We renew our insurance policies annually. As a result of increased insurance claims across the industry and other market conditions, it has been more difficult to obtain insurance, but in particular property insurance covering named windstorms, business interruption, flood, and earthquake insurance. There are fewer insurers willing to provide policies, and policies increasingly include lower coverage limits, higher deductibles, and higher premiums. These conditions may cause us to change the types and amounts of insurance we carry and may provide us with reduced coverage and / or higher costs. This has resulted in a change in our insurance purchasing philosophy and strategy, which has resulted in the assumption of greater risks to offset insurance market fluctuations.

Expanding social media platforms present new challenges.

Social media outlets continue to grow and expand, which presents us with new risks. Adverse content about us and our properties on social media platforms could result in damage to our reputation or brand. Improper posts by employees or others could result in disclosure of confidential or proprietary information regarding our operations.
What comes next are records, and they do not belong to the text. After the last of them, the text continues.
(* ===== verification/Substrate.v ===== *)
(** * Substrate actors

    src/internal/substrate: the actor that serves a chat thread (naming.go,
    gate.go), how a turn obtains it and releases it (dispatch.go), and who may
    generate on an actor (generate.go).  The actor backend and its generator are
    parameters ([Actors]). *)

From stdpp Require Import base list gmap strings.
From Stdlib Require Import ZArith Lia Ascii.
From S2P Require Import Prelude GoStrings GoTime Sha256 Names ApiRun Kube RunBackend RunPayload.

Open Scope Z_scope.

Record ActorSpec := mkActorSpec {
  as_Namespace : string; as_Name : string; as_HarnessKind : string; as_ActorClass : string;
  as_Pool : string; as_Labels : gmap string string }.
Record ActorHandle := mkActorHandle {
  ah_Namespace : string; ah_Name : string; ah_ID : string; ah_State : string }.
Record GenerateRequest := mkGenerateRequest {
  gr_ActorName : string; gr_Atespace : string; gr_SessionID : string; gr_Prompt : string }.

Class Actors (W : Type) := {
  describeActor : string → string → M W GoErr ActorHandle;
  resumeActor : string → string → M W GoErr ActorHandle;
  createActor : ActorSpec → M W GoErr ActorHandle;
  suspendActor : string → string → M W GoErr ActorHandle;
  generate : GenerateRequest → M W GoErr string }.

Definition ErrActorNotFound : string := "substrate actor not found".
Definition ErrGenerateTransient : string := "substrate atenet generate transient".

(** ** Names *)

Definition actorChar (l : list ascii) : option ascii :=
  match l with
  | [c] => if isLowerAlnum c || isDash c || bool_decide (c = "."%char) then Some c else None
  | _ => None
  end.
Definition actorEdge (c : ascii) : bool := isDash c || bool_decide (c = "."%char).
Fixpoint dropActorEdge (l : list ascii) : list ascii :=
  match l with
  | c :: t => if actorEdge c then dropActorEdge t else l
  | [] => []
  end.
Definition sanitizeActorNameSegment (raw : string) : list ascii :=
  let out := map (λ r, default dash (actorChar r)) (runes (bytes raw)) in
  rev (dropActorEdge (rev (dropActorEdge out))).

Definition maxActorNameLen : nat := 253.
Definition ActorNameForThread (threadID : string) : string :=
  let sanitized := sanitizeActorNameSegment (ToLower (TrimSpace threadID)) in
  let sanitized := if bool_decide (sanitized = []) then bytes "unknown" else sanitized in
  let name := "chat-" +:+ unbytes sanitized in
  if (String.length name <=? maxActorNameLen)%nat then name else
  let suffix := takeStr 12 (sha256Hex threadID) in
  let keep := (maxActorNameLen - 5 - String.length suffix - 1)%nat in
  "chat-" +:+ unbytes (take keep sanitized) +:+ "-" +:+ suffix.

Definition ThreadIDForRun (sourceKind sourceName runName : string) : string :=
  if bool_decide (TrimSpace sourceKind = "ChatThread") && negb (blank sourceName)
  then TrimSpace sourceName else TrimSpace runName.

Definition ActorSpecForRun (namespace actorName harnessKind actorClass pool : string)
    (extraLabels : gmap string string) : ActorSpec :=
  mkActorSpec (TrimSpace namespace) (TrimSpace actorName) (TrimSpace harnessKind)
    (TrimSpace actorClass) (TrimSpace pool)
    (filter (λ kv, blank kv.1 = false) extraLabels).

Definition ShouldSuspendOnIdle (suspendOnIdle : option bool) : bool := default true suspendOnIdle.

Definition GenerateEnabled (generateOnActor : bool) (classes : list string) (actorClass : string) : bool :=
  if negb generateOnActor then false else
  let class := TrimSpace actorClass in
  if bool_decide (class = "") || bool_decide (class = "standing-chat") then false
  else existsb (λ allowed, bool_decide (TrimSpace allowed = class)) classes.

Definition ValidateSpec (spec : ActorSpec) : option string :=
  if blank (as_Namespace spec) then Some "substrate actor namespace is required"
  else if blank (as_Name spec) then Some "substrate actor name is required"
  else if negb (bool_decide (TrimSpace (as_ActorClass spec) = as_ActorClass spec))
          || containsBlank (as_ActorClass spec)
  then Some "substrate actor class must not contain surrounding or inner whitespace"
  else if negb (bool_decide (TrimSpace (as_Pool spec) = as_Pool spec)) || containsBlank (as_Pool spec)
  then Some "substrate actor pool must not contain surrounding or inner whitespace"
  else None.

(** ** Dispatch *)

Section dispatch.
Context {W : Type} `{Actors W}.
Local Open Scope go_scope.

(** [EnsureTurnActor]: the actor and whether it was warm. *)
Definition EnsureTurnActor (spec : ActorSpec) : M W GoErr (ActorHandle * bool) :=
  match ValidateSpec spec with
  | Some e => mfail (ErrText e)
  | None =>
      let create := let* created := createActor spec in mret (created, false) in
      let* described := mtry (describeActor (as_Namespace spec) (as_Name spec)) in
      match described with
      | inl e => if errIs ErrActorNotFound e then create else mfail e
      | inr _ =>
          let* resumed := mtry (resumeActor (as_Namespace spec) (as_Name spec)) in
          match resumed with
          | inr handle => mret (handle, true)
          | inl e => if errIs ErrActorNotFound e then create else mfail e
          end
      end
  end.

Definition SuspendIdleActor (namespace name : string) (suspendOnIdle : option bool) : M W GoErr bool :=
  if negb (ShouldSuspendOnIdle suspendOnIdle) then mret false else
  let* suspended := mtry (suspendActor namespace name) in
  match suspended with
  | inl e => if errIs ErrActorNotFound e then mret false else mfail e
  | inr _ => mret true
  end.
End dispatch.

(** ** Theorems *)

Lemma actorName_length threadID : (String.length (ActorNameForThread threadID) ≤ maxActorNameLen)%nat.
Proof.
  unfold ActorNameForThread. cbv zeta.
  match goal with |- context [if (?a <=? ?b)%nat then _ else _] => destruct (Nat.leb_spec a b) end;
    [done|].
  rewrite !length_append, length_unbytes, length_take, takeStr_length, sha256Hex_length.
  cbn [String.length]. unfold maxActorNameLen. lia.
Qed.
Our operations are subject to regulation under various federal, state, local, and foreign laws and regulations that may expose us to significant costs and liabilities.
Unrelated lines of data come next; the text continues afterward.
Lemma wp_ensure obj effective w :
  adv_Namespace effective = adv_Namespace obj →
  wp (ensureAgentDataVolumePVC storageClass obj effective)
    (λ x w', volumes w' = volumes w ∧ claimsGuarded obj (claims w) (claims w')
       ∧ ∀ pvc created, x = inr (pvc, created) →
           claims w' !! claim_key pvc = Some pvc
           ∧ (claims w !! claim_key pvc = None
              ∨ created = false ∧ claims w !! claim_key pvc = Some pvc)) w.
Proof.
  intros Hns. unfold ensureAgentDataVolumePVC. apply wp_bind, wp_try, wp_read.
  destruct (getClaim _ _ w) as [e|pvc] eqn:Eg.
  2:{ apply wp_ret. split_and!; [done|auto with anvil|]. intros ? ? [= <- <-].
      pose proof (getClaim_ok _ _ _ _ Eg) as Hc. rewrite (claims_key _ _ _ Hc); auto. }
  destruct (IsNotFound e) eqn:En; cbn [negb]; [|apply wp_fail; split_and!; auto with anvil; done].
  pose proof (getClaim_notfound _ _ _ _ Eg En) as Hnone.
  apply wp_bind, wp_try. unfold wp at 1.
  destruct (createClaim _ w) as [w1 y] eqn:Ec; cbn [fst snd].
  apply createClaim_any in Ec as [Hv Hc].
  assert (claimsGuarded obj (claims w) (claims w1)) as Hg.
  { destruct Hc as [->|(_ & c' & _ & Ho & ->)]; [auto with anvil|].
    apply guarded_insert_new; [done|]. rewrite (owned_same obj _ _ Ho).
    unfold claimOwnedBy, GetControllerOf. simpl. by rewrite !bool_decide_eq_true_2 by done. }
  assert (∀ pvc, getClaim (adv_Namespace obj) (agentDataVolumeClaimName effective) w1 = inr pvc →
    claims w1 !! claim_key pvc = Some pvc ∧ claims w !! claim_key pvc = None) as Hget.
  { intros pvc Hp%getClaim_ok. by rewrite (claims_key _ _ _ Hp). }
  assert (∀ b, wp (mbnd (mread (getClaim (adv_Namespace obj) (agentDataVolumeClaimName effective)))
             (λ pvc, mret (pvc, b)))
    (λ x w', volumes w' = volumes w ∧ claimsGuarded obj (claims w) (claims w')
       ∧ ∀ pvc created, x = inr (pvc, created) →
           claims w' !! claim_key pvc = Some pvc
           ∧ (claims w !! claim_key pvc = None
              ∨ created = false ∧ claims w !! claim_key pvc = Some pvc)) w1) as Hread.
  { intros b. apply wp_bind, wp_read. destruct (getClaim _ _ w1) as [e1|pvc] eqn:E1; [by split_and!|].
    apply wp_ret. split_and!; [done..|]. intros ? ? [= <- <-]. destruct (Hget _ eq_refl); auto. }
  destruct y as [e1|[]]; [destruct (IsAlreadyExists e1)|]; cbn [negb];
    [apply Hread| |apply Hread]. apply wp_fail. by split_and!.
Qed.

Lemma wp_fit obj eff pvc m0 w :
  claimsGuarded obj m0 (claims w) → claims w !! claim_key pvc = Some pvc →
  (m0 !! claim_key pvc = None ∨ m0 !! claim_key pvc = Some pvc) →
  claimOwnedBy obj pvc = true → dvt_ClaimUID (adv_Status obj) ∈ [""; pvc_UID pvc] →
  wp (reconcileAgentDataVolumePVC storageClass eff pvc)
    (λ _ w', volumes w' = volumes w ∧ claimsGuarded obj m0 (claims w')
       ∧ ∃ c', claims w' !! claim_key pvc = Some c' ∧ sameClaim pvc c') w.
Proof.
  intros Hg Hc H0 Ho Hu.
  assert (volumes w = volumes w ∧ claimsGuarded obj m0 (claims w)
    ∧ ∃ c', claims w !! claim_key pvc = Some c' ∧ sameClaim pvc c') as Hid.
  { split_and!; [done..|]. by exists pvc. }
  unfold reconcileAgentDataVolumePVC. do 5 (wp_case; [by apply wp_ret|]).
  apply wp_bind. destruct (Z.ltb_spec (q_Nano (default zero_Quantity (pvc_Request pvc)))
    (q_Nano (dv_Size (adv_Spec eff)))) as [Hlt|]; [|by apply wp_ret, wp_ret].
  apply wp_bind, wp_try. unfold wp at 1.
  destruct (patchClaimRequest _ _ w) as [w1 y] eqn:Ep; cbn [fst snd].
  apply patchClaimRequest_any in Ep as [Hv Hw].
  assert (volumes w1 = volumes w ∧ claimsGuarded obj m0 (claims w1)
    ∧ ∃ c', claims w1 !! claim_key pvc = Some c' ∧ sameClaim pvc c') as Hpost.
  { destruct Hw as [->|(c & c' & Hc1 & Hs & Hr & ->)]; [by rewrite Hv|].
    change (pvc_Namespace pvc, pvc_Name pvc) with (claim_key pvc) in *.
    rewrite Hc in Hc1. injection Hc1 as <-. split_and!; [done| |].
    - eapply guarded_grow; [done..| |done|done]. unfold requested at 2. by rewrite Hr.
    - exists c'. by rewrite lookup_insert_eq. }
  destruct y as [e|[]]; [by apply wp_fail|by apply wp_ret, wp_ret].
Qed.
Our properties and the operations at them are subject to regulation under various federal, state, local, and foreign laws and regulations. Compliance with laws and regulations that govern our operations may require expenditures and modifications of development plans and operations that could have a detrimental effect on the operations of our properties and our financial condition, results of operations, and cash flows. There can be no assurance that the application of laws, regulations, or policies, including proposed federal or state legislative or regulatory initiatives or policy recommendations that may limit or restrict ownership of housing or real estate by certain classes of institutional investors, or changes in such laws, regulations and policies, will not occur in a manner that could have a detrimental effect on any property.

We may be adversely impacted by fluctuations in foreign currency exchange rates.

Our current and future investments in and operations of UK, Canadian, and Australian, properties are or will be exposed to the effects of changes in the British pound sterling, Canadian dollar, and Australian dollar, respectively, against the U.S. dollar. Changes in foreign currency exchange rates cannot always be predicted; as a result, substantial unfavorable changes in exchange rates could have a material adverse effect on our financial condition and results of operations.

Deterioration in general economic conditions in the United States, and globally, including the effect of prolonged periods of inflation, could harm our business and results of operations.

Our business and results of operations could be adversely affected by changes in national or global economic conditions. These conditions include but are not limited to inflation, deflation, rising interest rates, availability of capital markets, energy availability and costs, the negative impacts caused by outbreaks of disease and public health crises, negative impacts resulting from military conflicts, tariffs or threats of tariffs, wars or other international conflicts, trade wars, immigration issues, supply chain disruptions, and the effects of other governmental initiatives to manage economic conditions.